In 2012, when President Barack Obama won a second term, Trump called the election a “total sham” and insisted the United States was “not a democracy.”

“We can’t let this happen,” he tweeted. “We should march on Washington and stop this travesty. Our nation is totally divided!”

He offered a similar refrain when he lost the Iowa caucuses in 2016.

“Ted Cruz didn’t win Iowa, he stole it,” the future president tweeted. “That is why all of the polls were so wrong and why he got far more votes than anticipated. Bad!”

Then, in October 2016, facing off against Hillary Clinton in the general election, Trump sought to cast doubt on the outcome even before most of the votes had been cast.

“The election is absolutely being rigged by the dishonest and distorted media pushing Crooked Hillary,” he tweeted, “but also at many polling places – SAD.”

Even after the election, the new president continued to insist he had been cheated.

“In addition to winning the Electoral College in a landslide,” he said, “I won the popular vote if you deduct the millions of people who voted illegally.”

To be clear, Trump came up almost 3 million short of winning the popular vote, and there was no evidence of millions of ballots being cast illegally.

Nevertheless, the former president has succeeded in convincing a lot of supporters there’s something fishy going on with American elections.

A recent survey for CNN found nearly 80% of Republicans believe Joe Biden did not really win the 2020 election.
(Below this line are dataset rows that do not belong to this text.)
Ltac classify_with H :=
  unfold classifyError; revert H;
  repeat match goal with
         | |- context [matchesPatterns ?t ?ps] => destruct (matchesPatterns t ps)
         end;
  simpl; intros H; try discriminate H; auto; try discriminate.

(** X13. An error that carries the HTTP status [n] in [status] or
    [statusCode] is classified whatever its message says: 429 is a rate
    limit; 401 and 403 are a rate limit or an authentication error,
    never retried and always followed by a fallback; 400 is never
    retried; 500, 502, 503 and 504 are never [UNKNOWN]. *)
Theorem http_status_policy (e : JsError) (n : Z) :
  status e = Some n \/ statusCode e = Some n ->
  let c := classifyError e in
  (n = 429 -> category c = RATE_LIMIT) /\
  (n = 401 \/ n = 403 ->
     (category c = RATE_LIMIT \/ category c = AUTH) /\
     shouldRetry c = false /\ shouldFallback c = true) /\
  (n = 400 ->
     (category c = RATE_LIMIT \/ category c = AUTH \/ category c = INVALID_REQUEST) /\
     shouldRetry c = false) /\
  (n = 500 \/ n = 502 \/ n = 503 \/ n = 504 -> category c <> UNKNOWN).
Proof.
  intros Hs c. subst c. split; [|split; [|split]].
  - intros ->.
    pose proof (text_matches e 429 (re "429") RATE_LIMIT_PATTERNS Hs eq_refl) as H.
    specialize (H ltac:(simpl; tauto)).
    classify_with H.
  - intros Hn.
    assert (H : matchesPatterns (getErrorText e) AUTH_PATTERNS = true).
    { destruct Hn as [-> | ->].
      - apply (text_matches e 401 (re "401") _ Hs eq_refl). simpl; tauto.
      - apply (text_matches e 403 (re "403") _ Hs eq_refl). simpl; tauto. }
    classify_with H.
  - intros ->.
    pose proof (text_matches e 400 (re "400") INVALID_REQUEST_PATTERNS Hs eq_refl) as H.
    specialize (H ltac:(simpl; tauto)).
    classify_with H.
  - intros Hn.
    assert (H : matchesPatterns (getErrorText e) TRANSIENT_PATTERNS = true).
    { destruct Hn as [-> | [-> | [-> | ->]]].
      - apply (text_matches e 500 (re "500") _ Hs eq_refl). simpl; tauto.
      - apply (text_matches e 502 (re "502") _ Hs eq_refl). simpl; tauto.
      - apply (text_matches e 503 (re "503") _ Hs eq_refl). simpl; tauto.
      - apply (text_matches e 504 (re "504") _ Hs eq_refl). simpl; tauto. }
    classify_with H.
Qed.

Lemma test_miss (p : RegExp) (c : ascii) (s : str) :
  matchHere (ignoreCase p) (atoms p) (c :: s) = false -> test p (c :: s) = test p s.
Proof. intros H. rewrite test_unfold, H. reflexivity. Qed.

Lemma uint_digits (d : Decimal.uint) :
  forallb isDigit (lit (NilEmpty.string_of_uint d)) = true.
Proof. induction d; simpl; auto. Qed.

Lemma ofZ_digits (t : Z) : 0 <= t -> forallb isDigit (ofZ t) = true.
Proof.
  intros Ht. unfold ofZ. destruct t as [|p|p]; [reflexivity| |lia].
  unfold Z.to_int, NilZero.string_of_int, NilZero.string_of_uint.
  destruct (Pos.to_uint p); try apply uint_digits. reflexivity.
Qed.

Lemma toLower_digit (x : ascii) : isDigit x = true -> toLower x = x.
Proof.
  destruct x as [[] [] [] [] [] [] [] []]; vm_compute; intros H;
    try discriminate H; reflexivity.
Qed.

Lemma letter_not_digit (p : RegExp) (x : ascii) (s : str) :
  startsWithLetter p = true -> isDigit x = true ->
  matchHere (ignoreCase p) (atoms p) (x :: s) = false.
Proof.
  unfold startsWithLetter. intros Hp Hx.
  destruct (atoms p) as [|[c|] rest]; try discriminate Hp.
  apply andb_true_iff in Hp. destruct Hp as (Hc & Hl).
  apply negb_true_iff in Hc. apply negb_true_iff in Hl.
  simpl. apply andb_false_iff. left. unfold charMatches.
  destruct (ignoreCase p).
  - rewrite (toLower_digit _ Hx).
    destruct (Ascii.eqb (toLower c) x) eqn:E; [|reflexivity].
    apply Ascii.eqb_eq in E. congruence.
  - destruct (Ascii.eqb c x) eqn:E; [|reflexivity].
    apply Ascii.eqb_eq in E. congruence.
Qed.

Lemma test_over_digits (p : RegExp) (d s : str) :
  startsWithLetter p = true -> forallb isDigit d = true ->
  test p (d ++ s) = test p s.
Proof.
  intros Hp. induction d as [|x d IH]; intros Hd; [reflexivity|].
  simpl in Hd. apply andb_true_iff in Hd. destruct Hd as (Hx & Hd).
  simpl app. rewrite test_miss by (apply letter_not_digit; assumption).
  apply IH, Hd.
Qed.

Lemma matchHere_digits_tail (l : list Atom) :
  digitAtoms l = true ->
  forall d b : str,
    forallb (fun c => negb (isDigit c)) b = true ->
    matchHere false l (d ++ b) = matchHere false l d.
Proof.
  intros Hl. induction l as [|[c|] rest IH]; intros d b Hb; simpl;
    [reflexivity| |discriminate Hl].
  simpl in Hl. apply andb_true_iff in Hl. destruct Hl as (Hc & Hrest).
  destruct d as [|x d]; simpl.
  - destruct b as [|y b]; [reflexivity|].
    simpl in Hb. apply andb_true_iff in Hb. destruct Hb as (Hy & _).
    apply negb_true_iff in Hy. apply andb_false_iff. left.
    destruct (Ascii.eqb c y) eqn:E; [|reflexivity].
    apply Ascii.eqb_eq in E. congruence.
  - f_equal. apply IH; auto.
Qed.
More than half believe there is solid evidence of that, in spite of the fact that no such evidence exists.

It does not matter that a recent audit in Arizona concluded that Biden might actually have won that state by an even bigger margin than originally announced.

Sarah Longwell, executive director of the organization Defending Democracy Together, says the audits in Arizona and elsewhere aren’t really about counting votes.

“It has to do with creating a cloud of suspicion around the elections,” she told CNN, “and keeping their fraud narrative front and center.”

That CNN survey found growing cynicism among voters. Just over half of respondents say they lack confidence that American elections reflect the will of the people. That same survey found 51% of respondents saying it’s at least somewhat likely an election will be overturned by elected officials because they don’t like the result.

Think about that. More than half of respondents think there’s a pretty good chance the party in power will toss out an election result that doesn’t go its way.

George Orwell couldn’t have come up with a more frightening scenario.

And just to be clear, that’s precisely what Jan. 6 was all about. The sitting president lost the election and then started scheming to stay in office.

He bullied election officials to change vote totals. He incited supporters to storm the Capitol. He exhorted his vice president not to certify the results.

Of course, that’s not the way a lot of Republicans see it.

A survey by the Pew Research Center found Republicans growing less concerned that Jan. 6 rioters be caught and punished. Six months ago, nearly eight in 10 Republicans thought it to be at least somewhat important for that to happen. In the latest survey, the number had fallen below six in 10. About a quarter deemed it “very important,” down from half six months earlier.

The survey found 57% of Republicans saying the riot was getting too much attention. It found 77% expressing doubt that the ongoing congressional investigation would be fair.

For a significant number of Republicans, this isn’t about preserving democracy. It’s about loyalty to Donald Trump.